Experiments with epithelial cell cultures generated from additional corneal donors were then performed. In these experiments, supernatants were collected from human corneal epithelial cell cultures stimulated at various times with SP and assayed for IL-8 production (Fig. 1) . During 3 hours of stimulation, it was found that SP-stimulated cells produced more than three times as much IL-8 as did nonstimulated cells. IL-8 production did not increase after 3 hours. These results indicate that exposure of human corneal epithelial cells to SP significantly enhances IL-8 production. 
Detection of NK-1 Receptors on Human Corneal Epithelial Cells
NK-1 molecules are the principle SP receptors expressed on peripheral tissues. 24 Therefore, we used RT-PCR to determine whether the gene for the NK-1 receptor is transcribed by human corneal epithelial cells. It was found that an RT-PCR product complementary to NK-1 receptor mRNA could be amplified easily from purified human corneal epithelial cell RNA (data not shown). To confirm that NK-1 receptor transcripts were expressed as cell surface SP-binding proteins, equilibrium-binding experiments with 125I-SP were performed. Analysis of the steady state binding of 125I-SP to human corneal epithelial cells indicated that SP binds to these cells in a specific and saturable manner (Fig. 2) . Scatchard analysis of the binding data indicated that human corneal epithelial cells have approximately 820 binding sites per cell with a K d value of 3.6 × 10−9 M (Fig. 2 , inset). The K d is consistent with K d values previously reported for human SP receptors. 32 33 34  
Spantide is a specific NK-1 receptor antagonist. 35 The dependence of IL-8 gene expression on interactions between SP and NK-1 receptors was confirmed by demonstrating that IL-8 synthesis was not induce in cultures exposed to SP in the presence of the NK-1 receptor agonist (Fig. 3) . Thus, specific inhibition of the binding of SP to NK-1 receptors blocks induction of IL-8 synthesis. 

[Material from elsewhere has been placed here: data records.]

(** The accounted size of the cache is wrong for large blobs: [insert] adds up
    the size of an entry in 16 bits, so that a blob of 65504 bytes counts nothing when
    it is put in, while the garbage collector takes off the full 65536 bytes: the empty
    cache is then left with a negative size. *)
Theorem size_accounting_wraps {D} `{KeyValue D} (disk : D) blob (Hb : zlen blob = 65504) :
  exists db1 db2, TrieDb.InsertBlob (TrieDb.NewDatabase disk) 1 blob = Ok db1 /\ TrieDb.Size db1 = (64, 0) /\
    TrieDb.Dereference db1 1 = Ok db2 /\ TrieDb.Nodes db2 = [] /\ TrieDb.Size db2 = (-65536, 0).
Proof.
  unfold TrieDb.InsertBlob, TrieDb.insert_raw. cbv zeta. rewrite Hb.
  eexists _, _. split; [vm_compute; reflexivity|]. split; [vm_compute; reflexivity|]. split; [vm_compute; reflexivity|]. by split; vm_compute.
Qed.

Lemma size_accounting_wraps_witness : exists db1 db2, TrieDb.InsertBlob ex_db 1 (replicate (Z.to_nat 65504) Byte.x00) = Ok db1 /\ TrieDb.Size db1 = (64, 0) /\
  TrieDb.Dereference db1 1 = Ok db2 /\ TrieDb.Nodes db2 = [] /\ TrieDb.Size db2 = (-65536, 0).
Proof. apply (size_accounting_wraps NewMemDatabase). unfold zlen. rewrite length_replicate. apply Z2Nat.id. lia. Defined.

Effect of SP on IL-8 Transcripts
One mechanism whereby proinflammatory stimuli could regulate IL-8 synthesis in corneal epithelial cells is by enhancing transcription of the IL-8 gene. 36 37 38 39 To determine whether SP enhances IL-8 synthesis by upregulating production of IL-8–specific transcripts, we monitored IL-8 pre-mRNA synthesis after exposure of human corneal epithelial cells to SP. It was found that IL-8 pre-mRNA synthesis was not significantly enhanced in SP stimulated cells (Fig. 4) . However, when IL-8 mRNA levels were analyzed by RT-PCR, it was found that SP stimulation increased steady state levels of IL-8 mRNA by almost fourfold (Fig. 4) . These results suggest that SP may regulate IL-8 synthesis at the level of mRNA stability rather than at the level of RNA synthesis. To explore this possibility, human corneal epithelial cells were stimulated with SP for 1 hour and then treated with actinomycin D to inhibit transcription of the IL-8 gene. Steady state levels of IL-8 mRNA were then analyzed by RT-PCR. It was found that the half-life of IL-8 mRNA in unstimulated cultures was less than 1.5 hours (Fig. 5A ). In contrast, the half-life of IL-8 mRNA in SP-stimulated cultures was more than two times longer (3.5 hours; Fig. 5B ). It was evident that actinomycin D inhibited transcription of the IL-8 gene in these experiments, because the synthesis of IL-8 pre-mRNA was no longer detected 1 hour after actinomycin D treatment (Fig. 5) . These results suggest that SP enhances IL-8 synthesis in human corneal epithelial cells by increasing the stability of the chemokine’s transcripts. 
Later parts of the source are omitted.